* [WHAT THE TASK REQUIRES]:
Of the material below, the lines to be retyped are those from the line containing "StrContainer s =>" through the line containing "Definition add_trade (self", inclusive; reproduce them exactly.
*** Block opens ***
(** Modelled from the spec: a run, identified by its name. *)
Record Workflow := {
  wfName : string;
  wfSpec : WorkflowSpec;
  wfStatus : WorkflowStatus }.

(** ** The Docker client *)

Record Mount := { mType : string; mSource : string; mTarget : string }.

Record ContainerConfig := {
  Image : string;
  Cmd : list string;
  Env : list string;
  WorkingDir : string;
  AttachStdout : bool;
  AttachStderr : bool;
  Tty : bool }.

Record HostConfig := { AutoRemove : bool; Mounts : list Mount }.

(** What the two channels of [ContainerWait] deliver to the [select]: a
    value on the error channel (nil or not), a status with its exit code, or
    nothing at all. *)
Inductive WaitResult :=
  | WaitErr (err : option error)
  | WaitStatus (StatusCode : Z)
  | WaitNever.

(** The calls the adapter makes on the Docker client, in the order made. *)
Inductive call :=
  | CallCreate (name : string) (cfg : ContainerConfig) (host : HostConfig)
  | CallStart (id : string)
  | CallWait (id : string)
  | CallLogs (id : string)
  | CallRemove (id : string) (force : bool).

(** The environment of the adapter: the answers of the Docker daemon and
    the readings of the clock. *)
Record DockerExecutor := {
  ContainerCreate : ContainerConfig → HostConfig → string → string + error;
  ContainerStart : string → option error;
  ContainerWait : string → WaitResult;
  ContainerLogs : string → string + error;
  ContainerRemove : string → bool → option error;
  NowStarted : string → Time;
  NowFinished : string → Time }.

(** Computations that leave a trace: the events so far and how the call
    ended. The adapter's events are its calls on the Docker client. *)
Definition Exec (E A : Type) : Type := list E * outcome A.

Global Instance Exec_ret {E} : MRet (Exec E) := λ A a, ([], Return a).

Global Instance Exec_bind {E} : MBind (Exec E) := λ A B f m,
  match m.2 with
  | Return a => (m.1 ++ (f a).1, (f a).2)
  | Panic msg => (m.1, Panic msg)
  | Blocked => (m.1, Blocked)
  | OutOfFuel => (m.1, OutOfFuel)
  end.

Definition emit {E A} (e : E) (answer : A) : Exec E A := ([e], Return answer).

Definition panic {E A} (msg : string) : Exec E A := ([], Panic msg).

Definition block {E A} : Exec E A := ([], Blocked).

(** ** The adapter *)

Section Adapter.

(** [wf.NodeID], declared in the [wfv1] package, is taken as it comes. *)
Variable NodeID : Workflow → string → string.

Variable de : DockerExecutor.

Definition fmtEnv (env : EnvVar) : string :=
  EnvName env +:+ "=" +:+ EnvValue env.

Definition appendEnv (envVars : list string) (envs : list EnvVar)
    : list string :=
  foldl (λ acc env, acc ++ [fmtEnv env]) envVars envs.

Definition buildEnvVars (tmpl : Template) (wf : Workflow) (nodeName : string)
    : list string :=
  let envVars := [ "ARGO_WORKFLOW_NAME=" +:+ wfName wf;
                   "ARGO_NODE_NAME=" +:+ nodeName;
                   "ARGO_TEMPLATE_NAME=" +:+ tName tmpl ] in
  let envVars :=
    match tContainer tmpl with
    | Some c => appendEnv envVars (cEnv c)
    | None => envVars
    end in
  let envVars :=
    match tScript tmpl with
    | Some s => appendEnv envVars (sEnv s)
    | None => envVars
    end in
  envVars.

Definition containerNameOf (wf : Workflow) (nodeName : string) : string :=
  ReplaceAll ("argo-" +:+ wfName wf +:+ "-" +:+ nodeName) "."%char "-"%char.

Definition logsOutputs (logs : string) : Outputs :=
  {| oParameters := [ {| pName := "logs"; pValue := Some logs |} ] |}.

Definition initialNodeStatus (wf : Workflow) (nodeName containerName : string)
    (now : Time) : NodeStatus :=
  {| nID := NodeID wf nodeName; nName := nodeName; nDisplayName := nodeName;
     nType := NodeTypePod; nPhase := NodeRunning; nStartedAt := now;
     nFinishedAt := None; nMessage := EmptyString; nOutputs := None;
     nHostNodeName := containerName |}.

(** The container configuration and the host configuration that
    [ExecuteContainer] builds. *)
Definition containerConfigOf (tmpl : Template) (c : Container) (wf : Workflow)
    (nodeName : string) : ContainerConfig :=
  {| Image := cImage c;
     Cmd := if bool_decide (0 < length (cArgs c))%nat
            then cCommand c ++ cArgs c else cCommand c;
     Env := buildEnvVars tmpl wf nodeName;
     WorkingDir := cWorkingDir c;
     AttachStdout := true; AttachStderr := true; Tty := false |}.

Definition hostConfigOf (c : Container) (wf : Workflow) : HostConfig :=
  {| AutoRemove := false;
     Mounts :=
       if bool_decide (0 < length (cVolumeMounts c))%nat
       then foldl (λ mounts vm, mounts ++
              [ {| mType := "bind";
                   mSource := "/tmp/argo-local/" +:+ wfName wf
                              +:+ "/" +:+ vmName vm;
                   mTarget := vmMountPath vm |} ]) [] (cVolumeMounts c)
       else [] |}.

Definition ExecuteContainer (nodeName : string) (tmpl : Template)
    (wf : Workflow) : Exec call (option NodeStatus * option error) :=
  match tContainer tmpl with
  | None =>
      mret (None, Some ("template " +:+ tName tmpl
                        +:+ " does not have a container spec"))
  | Some c =>
      let containerConfig := containerConfigOf tmpl c wf nodeName in
      let hostConfig := hostConfigOf c wf in
      let containerName := containerNameOf wf nodeName in
      resp ← emit (CallCreate containerName containerConfig hostConfig)
                  (ContainerCreate de containerConfig hostConfig containerName);
      match resp with
      | inr err => mret (None, Some ("failed to create container: " +:+ err))
      | inl ID =>
          started ← emit (CallStart ID) (ContainerStart de ID);
          match started with
          | Some err => mret (None, Some ("failed to start container: " +:+ err))
          | None =>
              let nodeStatus :=
                initialNodeStatus wf nodeName containerName (NowStarted de ID) in
              let cleanup (nodeStatus : NodeStatus) :=
                _ ← emit (CallRemove ID true) (ContainerRemove de ID true);
                mret (Some nodeStatus, None) in
              waited ← emit (CallWait ID) (ContainerWait de ID);
              match waited with
              | WaitNever => block
              | WaitErr (Some err) =>
                  mret (Some (with_result nodeStatus NodeError err), Some err)
              | WaitErr None => cleanup nodeStatus
              | WaitStatus StatusCode =>
                  let nodeStatus := with_FinishedAt nodeStatus (NowFinished de ID) in
                  let nodeStatus :=
                    if bool_decide (StatusCode = 0%Z)
                    then with_result nodeStatus NodeSucceeded (nMessage nodeStatus)
                    else with_result nodeStatus NodeFailed
                           ("container exited with code " +:+ pretty StatusCode) in
                  logs ← emit (CallLogs ID) (ContainerLogs de ID);
                  let nodeStatus :=
                    match logs with
                    | inr _ => nodeStatus
                    | inl logs => with_Outputs nodeStatus (Some (logsOutputs logs))
                    end in
                  cleanup nodeStatus
              end
          end
      end
  end.
(** * A shallow embedding of the trade-query service (src/main.py)

    The service keeps an in-memory list of trades ([TradeDB]), seeds it at
    import time with ten random trades, and serves two read-only handlers:
    [list_trades] (search, filter, exclude, sort, paginate) and
    [get_trade_by_id].

    Modelling choices, all stated where they are made:
    - Python [str] is [string] (ASCII); [str.lower] lowers the letters A-Z.
    - The [trade_date_time] of a stored trade is a point of one time line
      ([Z]), naive as the seeding's [datetime.now()] produces it.  The
      [start] and [end] bounds of a request are naive or offset-aware
      ([bound]); comparing a stored time with an aware bound raises.
    - [float] prices are rationals ([Q]): only their order is used, and
      there is no NaN.
    - Python exceptions are values of [exn]; a computation that may raise
      returns a [result].
    - The module-level store [trade_db] is threaded explicitly. *)

From Stdlib Require Import List String Ascii ZArith QArith Bool Arith Lia.
From Stdlib Require Import Sorted Permutation OrderedTypeEx.
Import ListNotations.

Close Scope Q_scope.
Open Scope string_scope.
Open Scope list_scope.

(** ** Exceptions and fallible computations *)

(** The exceptions the handlers can meet.  [AttributeError] and [TypeError]
    are the interpreter's runtime faults; [HTTPException] is raised by the
    get-by-id handler; [ValidationError] is what pydantic and FastAPI raise
    for a value that does not have its declared type (no statement of
    main.py raises it). *)
Inductive exn : Type :=
| AttributeError
| TypeError
| ValidationError
| HTTPException (status_code : Z) (detail : string).

Inductive result (A : Type) : Type :=
| Ok (a : A)
| Raise (e : exn).

Arguments Ok {A} a.
Arguments Raise {A} e.

Definition bind {A B : Type} (c : result A) (k : A -> result B) : result B :=
  match c with
  | Ok a => k a
  | Raise e => Raise e
  end.

Notation "x <- c ;; k" := (bind c (fun x => k))
  (at level 61, c at next level, right associativity).

(** [[key(x) for x in xs]]: the calls happen left to right and the first
    exception ends the evaluation. *)
Fixpoint mapM {A B : Type} (f : A -> result B) (xs : list A) : result (list B) :=
  match xs with
  | [] => Ok []
  | x :: rest => y <- f x ;; ys <- mapM f rest ;; Ok (y :: ys)
  end.

(** ** Python strings *)

(** [c.lower()] on one ASCII character. *)
Definition lower_ascii (c : ascii) : ascii :=
  let n := nat_of_ascii c in
  if (65 <=? n)%nat && (n <=? 90)%nat then ascii_of_nat (n + 32) else c.

(** [s.lower()]. *)
Fixpoint lower (s : string) : string :=
  match s with
  | EmptyString => EmptyString
  | String c rest => String (lower_ascii c) (lower rest)
  end.

(** [needle in hay] on two strings: [needle] occurs in [hay] as a
    contiguous substring. *)
Fixpoint str_in (needle hay : string) : bool :=
  String.prefix needle hay ||
  match hay with
  | EmptyString => false
  | String _ rest => str_in needle rest
  end.

(** [field.startswith("-")]. *)
Definition startswith_dash (field : string) : bool :=
  match field with
  | String c _ => Ascii.eqb c "-"%char
  | EmptyString => false
  end.

(** [field.lstrip("-")]: every leading dash is removed. *)
Fixpoint lstrip_dash (field : string) : string :=
  match field with
  | String c rest => if Ascii.eqb c "-"%char then lstrip_dash rest else field
  | EmptyString => EmptyString
  end.

(** Truth value of an [Optional[str]] in [if search:] and [if trader:]:
    [None] and the empty string are false. *)
Definition truthy (o : option string) : bool :=
  match o with
  | Some (String _ _) => true
  | _ => false
  end.

(** [a == b] on two [Optional[str]] values. *)
Definition opt_str_eqb (a b : option string) : bool :=
  match a, b with
  | Some x, Some y => String.eqb x y
  | None, None => true
  | _, _ => false
  end.

(** ** Data model *)

(** Timestamps. *)
Definition datetime : Type := Z.

(** [class TradeDetails(BaseModel)]: three typed fields, no validator and
    no field constraint. *)
Record TradeDetails : Type := {
  buySellIndicator : string;
  price : Q;
  quantity : Z
}.

(** [class Trade(BaseModel)]: [asset_class], [counterparty] and [trade_id]
    are [Optional[str]] with default [None]. *)
Record Trade : Type := {
  asset_class : option string;
  counterparty : option string;
  instrument_id : string;
  instrument_name : string;
  trade_date_time : datetime;
  trade_details : TradeDetails;
  trade_id : option string;
  trader : string
}.

(** A [start] or [end] bound as FastAPI parses it from the request:
    without an offset (naive) or with one (offset-aware). *)
Inductive bound : Type :=
| Naive (d : datetime)
| Aware (d : datetime).

(** [t >= b] for a stored time [t]: the comparison of a naive with an
    offset-aware datetime raises [TypeError]. *)
Definition ge_bound (t : datetime) (b : bound) : result bool :=
  match b with
  | Naive s => Ok (s <=? t)%Z
  | Aware _ => Raise TypeError
  end.

(** [t <= b] for a stored time [t]. *)
Definition le_bound (t : datetime) (b : bound) : result bool :=
  match b with
  | Naive e => Ok (t <=? e)%Z
  | Aware _ => Raise TypeError
  end.

(** [a and b] on two conditions that may raise: [b] is evaluated only when
    [a] is true. *)
Definition and_then (a b : result bool) : result bool :=
  x <- a ;; if x then b else Ok false.

(** The right operand of [trade.asset_class in asset_classes]:
    [filter_trades] documents a list of strings, [list_trades] passes the
    query parameter, a single string. *)
Inductive container : Type :=
| StrContainer (s : string)
| ListContainer (l : list string).

(** [x in c].  On a list it is membership by [==]; on a string it is the
    substring test, which raises [TypeError] when [x] is [None]. *)
Definition py_in (x : option string) (c : container) : result bool :=
  match c with
  | ListContainer l => Ok (existsb (fun y => opt_str_eqb x (Some y)) l)
  | StrContainer s =>
      match x with
      | Some a => Ok (str_in a s)
      | None => Raise TypeError
      end
  end.

(** ** The record store: [class TradeDB] *)

Module TradeDB.

Record t : Type := { trades : list Trade }.

(** [__init__]: [self.trades = []]. *)
Definition init : t := {| trades := [] |}.

(** [add_trade]: [self.trades.append(trade)]. *)
Definition add_trade (self : t) (trade : Trade) : t :=
  {| trades := trades self ++ [trade] |}.

(** [get_trade_by_id]: the first trade whose [trade_id] equals the
    argument, [None] when the loop ends without one. *)
Fixpoint get_trade_by_id_loop (l : list Trade) (id : option string) : option Trade :=
  match l with
  | [] => None
  | trade :: rest =>
      if opt_str_eqb (trade_id trade) id then Some trade
      else get_trade_by_id_loop rest id
  end.

Definition get_trade_by_id (self : t) (id : option string) : option Trade :=
  get_trade_by_id_loop (trades self) id.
*** Block closes ***
* [RESPONSE TO THIS TASK]:
  | StrContainer s =>
      match x with
      | Some a => Ok (str_in a s)
      | None => Raise TypeError
      end
  end.

(** ** The record store: [class TradeDB] *)

Module TradeDB.

Record t : Type := { trades : list Trade }.

(** [__init__]: [self.trades = []]. *)
Definition init : t := {| trades := [] |}.

(** [add_trade]: [self.trades.append(trade)]. *)
Definition add_trade (self : t) (trade : Trade) : t :=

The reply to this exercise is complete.